Highly correlated (r > .7) DCTclockTM variables were excluded. We found statistically significant correlations between some DCTclockTM measures and TMT-A/B, like DCTclockTM drawing process efficiency and TMT-A and TMT-B (r= .45, p< .001, r=.29, p< .026, respectively), and DCTclockTM average latency and TMT-A and TMT-B (r=.3, p< .024, r= .26, p< .044, respectively). No statistically significant associations were found between any DCTclockTM measures and verbal fluency, or between DCTclockTM spatial reasoning and TMT-A/B. We then investigated the effect of these neuropsychological tests (DCTclockTM total score, TMT-A/B, verbal fluency) and age on the likelihood of PET positivity (subset of sample, total PET, n=31). The model was statistically significant (x2 (5) = 15.35, p< .01). The model explained 53% (Nagelkerke R2) of the variance in PET status and correctly classified 74.2% of cases. DCTclockTM was the only significant predictor (p< .02), after controlling for TMT-A, TMT-B, verbal fluency, and age. Comparatively, there was no effect of MoCA and age (total PET, n= 29) on the likelihood of PET positivity.
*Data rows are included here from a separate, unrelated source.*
(** [values.PutValue data val keys...]: missing maps on the way are
    created; a value on the way that is not a map stops the call. *)
Fixpoint PutValue (data : gmap string value) (val : value)
  (keys : list string) : gmap string value :=
  match keys with
  | [] => data
  | key :: rest =>
      match rest with
      | [] => <[key := val]> data
      | _ :: _ =>
          match data !! key with
          | Some (VMap m) => <[key := VMap (PutValue m val rest)]> data
          | Some _ => data
          | None => <[key := VMap (PutValue ∅ val rest)]> data
          end
      end
  end.

(** [values.RemoveValue data keys...]. *)
Fixpoint RemoveValue (data : gmap string value) (keys : list string)
  : gmap string value :=
  match keys with
  | [] => data
  | key :: rest =>
      match rest with
      | [] => delete key data
      | _ :: _ =>
          match data !! key with
          | Some (VMap m) => <[key := VMap (RemoveValue m rest)]> data
          | _ => data
          end
      end
  end.

End values.

Import convert values.

(** ** The passes of workload_store.go *)

Section workload.
Context `{Collaborators}.

(** [generateDNSName workloadName dnsName]. *)
Definition generateDNSName (workloadName dnsName : string) : bool :=
  if String.eqb dnsName "" then true
  else
    (* regenerate the name in case port type got changed *)
    if EqualFold dnsName workloadName
       || HasPrefix dnsName (workloadName +:+ "-")
    then true
    else false.

(** The name a port goes by in [setPorts]: the [portName] variable after
    the [if]/[else] on [convert.IsEmpty(port["name"])]. *)
Definition portName (port : gmap string value) : string :=
  if IsEmpty (port !! "name") then
    let containerPort := fst (ToNumber (port !! "containerPort")) in
    (* port name is of format containerPortProtoSourcePortKind *)
    let kind := ToString (port !! "kind") in
    let numKind :=
      if String.eqb kind "NodePort" then 1
      else if String.eqb kind "ClusterIP" then 2
      else if String.eqb kind "LoadBalancer" then 3
      else 0 in
    Itoa containerPort
      +:+ ToLower (ToString (port !! "protocol"))
      +:+ ToLower (ToString (port !! "sourcePort"))
      +:+ ToLower (ToString (Some (VNum numKind)))
  else ToString (port !! "name").

(** The error of the duplicate-name branch. *)
Definition duplicatedPort (port : gmap string value) : APIError :=
  NewAPIError InvalidOption
    ("Duplicated port kind=" +:+ fmtV (port !! "kind")
       +:+ ", conainerPort=" +:+ fmtV (port !! "containerPort")
       +:+ ", protcol=" +:+ fmtV (port !! "protocol")).

(** Go's [==] between an interface value and a string constant: the
    value is a string, and that one. *)
Definition eqString (v : option value) (s : string) : bool :=
  match v with
  | Some (VStr s') => String.eqb s' s
  | _ => false
  end.

(** The assignment of [port["dnsName"]] at the end of the loop body. *)
Definition setDNSName (workloadName : string) (port : gmap string value)
  : gmap string value :=
  if generateDNSName workloadName (ToString (port !! "dnsName")) then
    if eqString (port !! "kind") "ClusterIP" then
      (* use workload name for clusterIP service as it will be used by
         dns resolution *)
      <["dnsName" := VStr (ToLower workloadName)]> port
    else
      <["dnsName" := VStr (ToLower workloadName +:+ "-"
                             +:+ ToLower (ToString (port !! "kind")))]> port
  else port.

(** One turn of the loop over the ports of a container, on a port that
    encodes to a map: the error of the duplicate check, or the names in
    use and the port afterwards. *)
Definition setPort (workloadName : string) (usedNames : gset string)
  (port : gmap string value) : APIError + gset string * gmap string value :=
  let portName := portName port in
  (* validate port name *)
  if decide (portName ∈ usedNames) then inl (duplicatedPort port)
  else
    let usedNames := {[portName]} ∪ usedNames in
    let port := <["name" := VStr portName]> port in
    inr (usedNames, setDNSName workloadName port).

(** The loop [for _, p := range ports]: the ports as they stand when the
    loop is left, and the error it is left with, if any.  A port that does
    not encode to a map is skipped. *)
Fixpoint setPorts_ports (workloadName : string) (usedNames : gset string)
  (ports : list value) : list value * option APIError :=
  match ports with
  | [] => ([], None)
  | p :: rest =>
      match EncodeToMap p with
      | None =>
          let '(rest', err) := setPorts_ports workloadName usedNames rest in
          (p :: rest', err)
      | Some port =>
          match setPort workloadName usedNames port with
          | inl err => (p :: rest, Some err)
          | inr (usedNames, port) =>
              let '(rest', err) := setPorts_ports workloadName usedNames rest in
              (VMap port :: rest', err)
          end
      end
  end.

(** One turn of the loop over the containers. *)
Definition setPorts_container (workloadName : string) (c : value)
  : value * option APIError :=
  match EncodeToMap c with
  | None => (c, None)
  | Some cMap =>
      match GetValue cMap ["ports"] with
      | Some (VList ports) =>
          let usedNames : gset string := ∅ in
          let '(ports, err) := setPorts_ports workloadName usedNames ports in
          (VMap (<["ports" := VList ports]> cMap), err)
      | _ => (c, None)
      end
  end.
Overall, these results suggest psychometric convergence on elements of DCTclockTM and TMT-A/B, while there was no association in spatial operations between DCTclockTM and TMT measures. Further, when compared to the MoCA, DCTclockTM and these commonly used neuropsychological tests (verbal fluency and TMT-A/B) were better predictors of PET status, primarily driven by the DCTclockTM. Digitized neuropsychological tools may provide additional metrics not captured by pen-and-paper tests that can detect AD-associated pathology.